Senior mechanical engineering students (from left) Michael Washko, Patrice Hughes, Kenneth Cardillo and Benjamin Raab discuss the presentation they will make explaining the child-resistant dispensing closures they designed for Polyseal/Berry Plastics.
11:42 a.m., Dec. 22, 2003--UD mechanical engineering (ME) seniors mingled with clients as they waited to make their senior design project presentations at Clayton Hall, Friday, Dec. 12.

Faculty advisers Dick J. Wilkins, Michael Keefe and James L. Glancy conferred with their teams, giving them last minute advice as they prepared their presentations.

Their clients, officials with Dade Behring, the DuPont Co., W.L. Gore, Daimler Chrysler and others, were there to watch students demonstrate devices their companies had requested that might save them money, speed up production or improve their products.
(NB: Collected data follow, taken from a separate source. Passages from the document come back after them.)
(* ===== verification/QueueSvc.v ===== *)
(** * The queue services (webs/src/src/queue.c, queue.h)

    Queues of links in circular doubly linked lists, as built: items carry no
    pointer to themselves or to their queue (FEATURE_Q_NO_SELF_QPTR), links are
    double, and every queue has a pthread mutex (FEATURE_DATA_LINUX).  The link of
    a queue is its first member, so a queue and its link have the same address.

    A call runs in one thread and gives [Done] with its result, [Blocked] when the
    thread waits for ever for a mutex that it holds itself, [Fault] when it
    dereferences an address that is no link or no queue, and [NoFuel] when the
    bound given to a traversal is too small. *)

From S2P Require Import Prelude Heap.
#[local] Open Scope Z_scope.
#[local] Open Scope cint_scope.

(** ** The store *)

Record q_link_type : Type := mkLink { next_ptr : Z; prev_ptr : Z }.

(** A pthread mutex of the default kind. *)
Inductive mutex_t : Type := Unlocked | Locked | Destroyed.

(** The members of [q_type] after its link. *)
Record q_type : Type := mkQ { cnt : Z; mutex : mutex_t }.

Record qmem : Type := mkMem {
  links : gmap Z q_link_type;
  queues : gmap Z q_type
}.

Inductive outcome (A : Type) : Type :=
  | Done (a : A) (st : qmem)
  | Blocked
  | Fault
  | NoFuel.
Arguments Done {A} a st.
Arguments Blocked {A}.
Arguments Fault {A}.
Arguments NoFuel {A}.

Definition QM (A : Type) : Type := qmem -> outcome A.

#[export] Instance QM_ret : MRet QM := fun A a st => Done a st.
#[export] Instance QM_bind : MBind QM := fun A B k m st =>
  match m st with
  | Done a st => k a st
  | Blocked => Blocked
  | Fault => Fault
  | NoFuel => NoFuel
  end.

Definition load (p : Z) : QM q_link_type := fun st =>
  match links st !! p with Some l => Done l st | None => Fault end.
Definition store (p : Z) (l : q_link_type) : QM unit := fun st =>
  Done tt (st <| links := <[p:=l]> (links st) |>).
Definition load_q (q : Z) : QM q_type := fun st =>
  match queues st !! q with Some x => Done x st | None => Fault end.
Definition store_q (q : Z) (x : q_type) : QM unit := fun st =>
  Done tt (st <| queues := <[q:=x]> (queues st) |>).

(** [p->next_ptr = v], [p->prev_ptr = v], [q->cnt = v] *)
Definition set_next (p v : Z) : QM unit := l ← load p; store p (l <| next_ptr := v |>).
Definition set_prev (p v : Z) : QM unit := l ← load p; store p (l <| prev_ptr := v |>).
Definition set_cnt (q v : Z) : QM unit := x ← load_q q; store_q q (x <| cnt := v |>).
Definition get_next (p : Z) : QM Z := l ← load p; mret (next_ptr l).
Definition get_prev (p : Z) : QM Z := l ← load p; mret (prev_ptr l).
Definition get_cnt (q : Z) : QM Z := x ← load_q q; mret (cnt x).

Definition q_pthread_lock_init (q : Z) : QM unit :=
  x ← load_q q; store_q q (x <| mutex := Unlocked |>).
Definition q_pthread_lock_delete (q : Z) : QM unit :=
  x ← load_q q; store_q q (x <| mutex := Destroyed |>).
Definition q_pthread_lock (q : Z) : QM unit :=
  x ← load_q q;
  match mutex x with
  | Unlocked => store_q q (x <| mutex := Locked |>)
  | Locked | Destroyed => fun _ => Blocked
  end.
Definition q_pthread_unlock (q : Z) : QM unit :=
  x ← load_q q;
  match mutex x with
  | Locked => store_q q (x <| mutex := Unlocked |>)
  | Unlocked | Destroyed => mret tt
  end.

(** ** The operations *)

Definition q_init (q : Z) : QM Z :=
  set_next q q;; set_prev q q;; set_cnt q 0;;
  q_pthread_lock_init q;;
  mret q.

Definition q_destroy (q : Z) : QM unit :=
  q_pthread_lock q;;
  set_next q 0;; set_prev q 0;; set_cnt q 0;;
  q_pthread_unlock q;;
  q_pthread_lock_delete q.

Definition q_link (link : Z) : QM Z :=
  set_next link 0;; set_prev link 0;;
  mret link.

Definition q_put (q link : Z) : QM unit :=
  q_pthread_lock q;;
  set_next link q;;
  t ← get_prev q; set_prev link t;;
  t ← get_prev q; set_next t link;;
  set_prev q link;;
  c ← get_cnt q; set_cnt q (s32 (c + 1));;
  q_pthread_unlock q.

Definition q_cnt (q : Z) : QM Z := get_cnt q.

Definition q_m_put (target source : Z) : QM unit :=
  q_pthread_lock source;;
  n ← q_cnt source;
  (if negb (n =? 0) then
     q_pthread_lock target;;
     last_link ← get_prev source;
     c ← get_cnt source;
     let source_tail_item := if 0 <? c then last_link else 0 in
     (if negb (source_tail_item =? 0) then set_next source_tail_item target else mret tt);;
     link ← get_next source;
     c ← get_cnt source;
     let source_head_item := if 0 <? c then link else 0 in
     t ← get_prev target; set_next t source_head_item;;
     set_prev target source_tail_item;;
     ct ← get_cnt target; cs ← get_cnt source; set_cnt target (s32 (ct + cs));;
     q_init source;;
     q_pthread_unlock target
   else mret tt);;
  q_pthread_unlock source.

Definition q_get (q : Z) : QM Z :=
  q_pthread_lock q;;
  link ← get_next q;
  c ← get_cnt q;
  ret ← (if 0 <? c then
           n ← get_next link; set_next q n;;
           n ← get_next link; set_prev n q;;
           set_cnt q (s32 (c - 1));;
           set_next link 0;;
           mret link
         else mret 0 : QM Z);
  q_pthread_unlock q;;
  mret ret.

Definition q_last_get (q : Z) : QM Z :=
  q_pthread_lock q;;
  link ← get_prev q;
  c ← get_cnt q;
  ret ← (if 0 <? c then
           p ← get_prev link; set_prev q p;;
           p ← get_prev link; set_next p q;;
           set_cnt q (s32 (c - 1));;
           set_next link 0;;
           mret link
         else mret 0 : QM Z);
  q_pthread_unlock q;;
  mret ret.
Senior design projects are real-life solutions to business and industry problems that require that graduating mechanical engineering students have learned design and engineering practice, realistic industrial management structure and professionalism in project activities.

Student projects start with meetings with clients to determine their needs. Then, the teams identify the best practices for the desired function, generate design concepts and work with clients to select the best concept.
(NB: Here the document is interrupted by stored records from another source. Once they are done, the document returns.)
(* ===== verification/MsgQueue.v ===== *)
(** * The message queue (msg_queue/msg_process.c, msg_process.h)

    A bounded-size message buffer shared between threads: a linked list of
    messages, a mutex and a condition variable.  A buffer is [None] for the null
    pointer; messages and their data blocks are in two stores, and [free] of a
    block that is not allocated gives [None] (undefined behaviour), like any other
    use of a dangling pointer.  [malloc_elm] and [malloc_dt] are [malloc] for a
    message and for [n] bytes; they see the blocks in use. *)

From S2P Require Import Prelude Heap.
#[local] Open Scope Z_scope.
#[local] Open Scope cint_scope.

Definition TMSG_MAX_LEN : Z := 4096.

Record tmsg_element : Type := mkElm {
  next : Z;
  msg : Z;
  ext : Z;
  sub0 : Z;
  sub1 : Z;
  dt_len : Z;
  dt : Z
}.

Record tmsg_buffer : Type := mkBuf { first : Z; last : Z; num : Z }.

Record world : Type := mkWorld {
  buf : option tmsg_buffer;
  elms : gmap Z tmsg_element;
  blocks : gmap Z (list Z)
}.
An essential feature of the course is transforming the design into hardware, according to Wilkins. It involves building and testing prototypes, improving designs and satisfying the customer. There is a possibility the device will be manufactured and used by the client if successful.
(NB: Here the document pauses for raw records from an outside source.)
Definition on_time (t : timer_info P) : Prop :=
  running t /\ timer_proc t = Some p /\ 0 <= elapse t < interval t /\ interval t < 2 ^ 31.

Lemma step_on_time t : on_time t -> on_time (step t).
Proof. destruct t. unfold on_time, step, running. cbn. intros (H1 & H2 & H3 & H4). destruct (Z.eqb_spec (elapse0 + 1) interval0); repeat split; try done; lia. Qed.

Lemma tick_self tm w t : good tm -> tm !! i = Some t -> on_time t ->
  exists tm' w', tick_slot run (Z.of_nat i) tm w = Some (tm', w') /\ good tm' /\ tm' !! i = Some (step t) /\ calls w' = calls w + fires t.
Proof.
  intros Hg Ht (Hr & Hp & He & Hi). unfold tick_slot. rewrite Nat2Z.id, Ht. cbn [mbind option_bind].
  rewrite (proj2 (Z.eqb_neq _ _) Hr). rewrite swrap_small by lia.
  assert (Hlt : (i < length tm)%nat) by by apply lookup_lt_Some in Ht.
  destruct t as [s k e q a n]; unfold running in Hr; cbn in *. subst q. unfold step, fires. cbn. destruct (Z.eqb_spec (e + 1) k) as [E|E].
  - cbn [mbind option_bind]. destruct (run_ok p a n (<[i := mkTimer s k 0 (Some p) a n]> tm) w) as (tm' & w' & E' & Hg' & Hi' & Hc).
    { by apply (good_insert _ _ _ _ Hg Ht). }
    exists tm', w'. split; [exact E'|]. split; [done|]. rewrite decide_True in Hc by done. split; [|done].
    by rewrite Hi', list_lookup_insert_eq by done.
  - eexists _, w. split; [done|]. split; [by apply (good_insert _ _ _ _ Hg Ht)|]. split; [by rewrite list_lookup_insert_eq by done|lia].
Qed.

Lemma tick_other tm w (j : nat) : good tm -> (j < 10)%nat -> j <> i ->
  exists tm' w', tick_slot run (Z.of_nat j) tm w = Some (tm', w') /\ good tm' /\ tm' !! i = tm !! i /\ calls w' = calls w.
Proof.
  intros Hg Hj Hne. unfold tick_slot. rewrite Nat2Z.id. destruct (lookup_lt_is_Some_2 tm j) as [t Ht]; [by rewrite (g_length _ Hg)|].
  rewrite Ht. cbn [mbind option_bind]. destruct (Z.eqb_spec (state t) 0) as [|Hr]; [by exists tm, w|].
  pose proof (Forall_lookup_1 _ _ _ _ (g_proc _ Hg) Ht Hr) as Hp. pose proof (g_only _ Hg _ _ Ht Hne) as Hq.
  destruct t as [s k e q a n]; cbn in *. destruct q as [q|]; [|done]. destruct (Z.eqb_spec (swrap 32 (e + 1)) k) as [E|E].
  - cbn [mbind option_bind]. destruct (run_ok q a n (<[j := mkTimer s k 0 (Some q) a n]> tm) w) as (tm' & w' & E' & Hg' & Hi' & Hc).
    { by apply (good_insert _ _ _ _ Hg Ht). }
    exists tm', w'. split; [exact E'|]. split; [done|]. rewrite decide_False in Hc by congruence. split; [|lia].
    by rewrite Hi', list_lookup_insert_ne by done.
  - eexists _, w. split; [done|]. split; [by apply (good_insert _ _ _ _ Hg Ht)|]. split; [by rewrite list_lookup_insert_ne by done|lia].
Qed.
Lemma sig_loop_app a : forall b j tm w,
  sig_loop run (a + b) j tm w = ('(tm, w) ← sig_loop run a j tm w; sig_loop run b (j + Z.of_nat a) tm w).
Proof.
  induction a as [|a IH]; intros b j tm w; cbn [Nat.add sig_loop]; [cbn; f_equal; lia|].
  destruct (tick_slot run j tm w) as [[tm' w']|]; cbn [mbind option_bind]; [|done]. rewrite IH. do 2 (f_equal; try done).
  replace (j + Z.of_nat (S a)) with (j + 1 + Z.of_nat a) by lia. done.
Qed.

(** The other timers. *)
Lemma sig_loop_other n : forall (j : nat) tm w, good tm -> (j + n <= 10)%nat -> (i < j \/ j + n <= i)%nat ->
  exists tm' w', sig_loop run n (Z.of_nat j) tm w = Some (tm', w') /\ good tm' /\ tm' !! i = tm !! i /\ calls w' = calls w.
Proof using All.
  induction n as [|n IH]; intros j tm w Hg Hj Hi; cbn [sig_loop]; [by exists tm, w|].
  destruct (tick_other tm w j Hg) as (tm1 & w1 & -> & Hg1 & E1 & C1); [lia..|]. cbn [mbind option_bind].
  replace (Z.of_nat j + 1) with (Z.of_nat (S j)) by lia. destruct (IH (S j) tm1 w1 Hg1) as (tm2 & w2 & -> & Hg2 & E2 & C2); [lia..|].
  exists tm2, w2. split; [done|]. split; [done|]. split; congruence.
Qed.

Lemma sig_func_spec tm w t : good tm -> tm !! i = Some t -> on_time t ->
  exists tm' w', sig_func run tm w = Some (tm', w') /\ good tm' /\ tm' !! i = Some (step t) /\ calls w' = calls w + fires t.
Proof using All.
  intros Hg Ht Ho. assert (Hi : (i < 10)%nat) by (rewrite <- (g_length _ Hg); by apply lookup_lt_Some in Ht).
  unfold sig_func. change (sig_loop run _ 0 tm w) with (sig_loop run (Z.to_nat MAX_TIMER_CNT) (Z.of_nat 0) tm w).
  replace (Z.to_nat MAX_TIMER_CNT) with (i + (1 + (9 - i)))%nat by (change (Z.to_nat MAX_TIMER_CNT) with 10%nat; lia).
  rewrite sig_loop_app. destruct (sig_loop_other i 0 tm w Hg) as (tm1 & w1 & -> & Hg1 & E1 & C1); [lia..|]. cbn [mbind option_bind].
  rewrite sig_loop_app. change (Z.of_nat 0 + Z.of_nat i) with (Z.of_nat i). cbn [sig_loop].
  destruct (tick_self tm1 w1 t Hg1) as (tm2 & w2 & -> & Hg2 & E2 & C2); [congruence|done|]. cbn [mbind option_bind].
  replace (Z.of_nat i + Z.of_nat 1) with (Z.of_nat (S i)) by lia.
  destruct (sig_loop_other (9 - i) (S i) tm2 w2 Hg2) as (tm3 & w3 & -> & Hg3 & E3 & C3); [lia..|].
  exists tm3, w3. split; [done|]. split; [done|]. split; [congruence|lia].
Qed.

Lemma fire_arith e k n : 0 <= e < k ->
  ((if e + 1 =? k then 0 else e + 1) + Z.of_nat n) mod k = (e + Z.of_nat (S n)) mod k /\
  (if e + 1 =? k then 1 else 0) + ((if e + 1 =? k then 0 else e + 1) + Z.of_nat n) / k = (e + Z.of_nat (S n)) / k.
Proof.
  intros He. destruct (Z.eqb_spec (e + 1) k) as [E|E].
  - replace (e + Z.of_nat (S n)) with (0 + Z.of_nat n + 1 * k) by lia. rewrite Z_mod_plus_full, Z_div_plus_full by lia. split; [done|lia].
  - replace (e + Z.of_nat (S n)) with (e + 1 + Z.of_nat n) by lia. done.
Qed.

(** C16. A running timer is called exactly when its interval is over, whatever the functions
    of the other timers do, as long as they leave it alone: after [n] ticks its function was
    called as many times as its interval fits into the ticks since it was started, and no
    tick fails. *)
Theorem timers_fire_on_time n : forall tm w t, good tm -> tm !! i = Some t -> on_time t ->
  exists tm' w', ticks run n tm w = Some (tm', w') /\ good tm' /\
    tm' !! i = Some (t <| elapse := (elapse t + Z.of_nat n) mod interval t |>) /\
    calls w' = calls w + (elapse t + Z.of_nat n) / interval t.
Proof using All.
  induction n as [|n IH]; intros tm w t Hg Ht Ho; pose proof Ho as (_ & _ & He & _).
  - exists tm, w. split; [done|]. split; [done|]. rewrite Z.add_0_r, Z.mod_small, Z.div_small by lia. split; [|lia]. rewrite Ht. by destruct t.
  - cbn [ticks]. destruct (sig_func_spec tm w t Hg Ht Ho) as (tm1 & w1 & -> & Hg1 & E1 & C1). cbn [mbind option_bind].
    destruct (IH tm1 w1 (step t) Hg1 E1 (step_on_time t Ho)) as (tm2 & w2 & -> & Hg2 & E2 & C2). exists tm2, w2. split; [done|]. split; [done|].
    destruct t as [s k e q a m]. destruct (fire_arith e k n He) as [Em Ed]. cbn [step elapse interval] in *. split.
    + rewrite E2. unfold step. cbn [elapse interval]. rewrite <- Em. done.
    + rewrite C2, C1, <- Ed. unfold fires. cbn [elapse interval]. change (elapse (step _)) with (if e + 1 =? k then 0 else e + 1).
      change (interval (step _)) with k. lia.
Qed.
End Ticks.

(** Setting a timer takes the first entry that is not running, starts it from zero with
    its argument, and leaves all others as they are; it fails only when all ten run. *)
Theorem set_a_timer_correct {P} (tm : list (timer_info P)) itv proc p n : 0 < itv ->
  match p with Some b => 0 <= n <= MAX_FUNC_ARG_LEN /\ n <= zlen b | None => True end ->
  Forall (fun t => state t = 0 \/ state t = 1) tm ->
  (Forall running tm /\ set_a_timer tm itv (Some proc) p n = Some (-1, tm)) \/
  exists l1 t l2, tm = l1 ++ t :: l2 /\ Forall running l1 /\ ~ running t /\
    set_a_timer tm itv (Some proc) p n = Some (zlen l1, l1 ++ started itv proc p n :: l2).
Proof.
  intros Hi Hp Hs. unfold set_a_timer. replace (itv <=? 0) with false by zb.
  destruct (set_loop_spec itv proc p n tm Hp Hs [] 0) as [[H ->]|(l1 & t & l2 & -> & H1 & H2 & ->)]; [by left|right].
  by exists l1, t, l2.
Qed.

(** ** Example *)

(** Three functions: the first is counted, the second sets a timer and the third deletes one. *)
Definition demo_run (q : Z) (a : list Z) (n : Z) (s : list (timer_info Z) * Z) : option (list (timer_info Z) * Z) :=
  let '(tm, w) := s in
  if q =? 0 then Some (tm, w + 1)
  else if q =? 1 then '(_, tm) ← set_a_timer tm 5 (Some 2) None 0; Some (tm, w)
  else let '(_, tm) := del_a_timer tm 4 in Some (tm, w).

Definition demo_timers : list (timer_info Z) := [started 3 0 None 0; started 2 1 None 0] ++ repeat no_timer 8.

Lemma demo_good : good 0%nat 0 demo_timers.
Proof.
  constructor.
  - reflexivity.
  - repeat (constructor; [cbn; tauto|]). constructor.
  - eexists. split; [reflexivity|]. by split.
  - repeat (constructor; [intros Hr; cbn in Hr |- *; done|]). constructor.
  - intros [|[|j]] t Hj Hne; [done|by injection Hj as <-|]. change (demo_timers !! S (S j)) with (repeat (@no_timer Z) 8 !! j) in Hj.
    apply list_elem_of_lookup_2, list_elem_of_In, repeat_spec in Hj as ->. done.
Qed.

Lemma demo_run_ok q a n tm w : good 0%nat 0 tm -> exists tm' w', demo_run q a n (tm, w) = Some (tm', w') /\ good 0%nat 0 tm' /\
  tm' !! 0%nat = tm !! 0%nat /\ w' = w + (if decide (q = 0) then 1 else 0).
Proof.
  intros Hg. pose proof Hg as [H1 H0 (t0 & Ht0 & Hr0 & Hp0) H2 H3]. destruct tm as [|t tm]; [done|]. injection Ht0 as ->.
  unfold demo_run. destruct (Z.eqb_spec q 0) as [->|Hq]; [by exists (t0 :: tm), (w + 1)|]. rewrite decide_False, Z.add_0_r by done.
  destruct (q =? 1).
  - unfold set_a_timer. cbn [Z.leb Z.compare].
    destruct (set_loop_spec 5 2 None 0 (t0 :: tm) I H0 [] 0) as [[_ ->]|(l1 & t & l2 & E & Hl1 & Ht & ->)]; [by exists (t0 :: tm), w|].
    cbn [mbind option_bind app]. destruct l1 as [|t1 l1]; injection E as -> ->; [done|]. eexists _, w. split; [done|]. split; [|done].
    change (t1 :: l1 ++ t :: l2) with ((t1 :: l1) ++ t :: l2) in *.
    apply Forall_app in H0 as [H01 H02], H2 as [H21 H22]. apply Forall_cons_iff in H02 as [_ H02], H22 as [_ H22]. constructor.
    + cbn in *. rewrite length_app in *. cbn in *. lia.
    + apply Forall_app. split; [done|]. constructor; [by right|done].
    + by exists t1.
    + apply Forall_app. split; [done|]. by constructor.
    + intros j u Hj Hne. apply lookup_app_Some in Hj as [Hj|[_ Hj]].
      * apply (H3 j); [|done]. by apply lookup_app_l_Some.
      * destruct (j - length (t1 :: l1))%nat as [|k] eqn:Ek; cbn in Hj; [by injection Hj as <-|]. apply (H3 j); [|done].
        apply lookup_app_Some. right. split; [lia|]. by rewrite Ek.
  - cbn [del_a_timer]. eexists _, w. split; [done|]. assert (H4 : exists t, (t0 :: tm) !! 4%nat = Some t) by (apply lookup_lt_is_Some_2; lia).
    destruct H4 as [t4 H4]. split; [|by destruct tm as [|? [|? [|? [|? ?]]]]]. constructor.
    + by rewrite length_insert.
    + apply Forall_insert; [done|]. by left.
    + by exists t0.
    + apply Forall_insert; [done|]. by intros [].
    + intros j u Hj Hne. destruct (decide (j = 4%nat)) as [->|Hj4].
      * rewrite list_lookup_insert_eq in Hj by lia. by injection Hj as <-.
      * rewrite list_lookup_insert_ne in Hj by done. by apply (H3 j).
Qed.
This year students worked on projects for the following companies:

  • Air Products and Chemicals Inc.—for a boiler blow-down system that would be cost-effective while bringing the company into compliance with state regulations;
  • Dade Behring—for developing state of the art circuit board inspection processes and measuring equipment;
  • Daimler Chrysler Newark—for a car transport upgrade to increase the life of the carriers that run Dodge Durangos through a phosphate/E-coat system;
    DuPont Engineering—for a tachometer calibration system for automating the inspection of the paste coating of electrodes on ceramic circuit boards;
  • W.L. Gore—for a system that incorporates a Gore-Tex membrane filter for the cooling of outdoor telecommunication base stations;
  • ILC Dover—for a low-cost functional glove that will sense key finger, thumb and wrist positions using compliant advanced technologies;
  • Northrop Grumman—for a tile insertion tool to insert and extract modules that are assembled in a tile format;
  • Polyseal/Berry Plastics—for a one-piece dispensing closure that it is difficult for a child to open yet simple enough that a senior adult would have no difficulty;
  • Precision Air Convey—for a self-contained unit that accepts small rolls of film that will automatically be stripped from the core via a guillotine knife; and
  • Terumo Medical—for improving the washing operations in tubing used for specialty sheaths making it more efficient and operator friendly.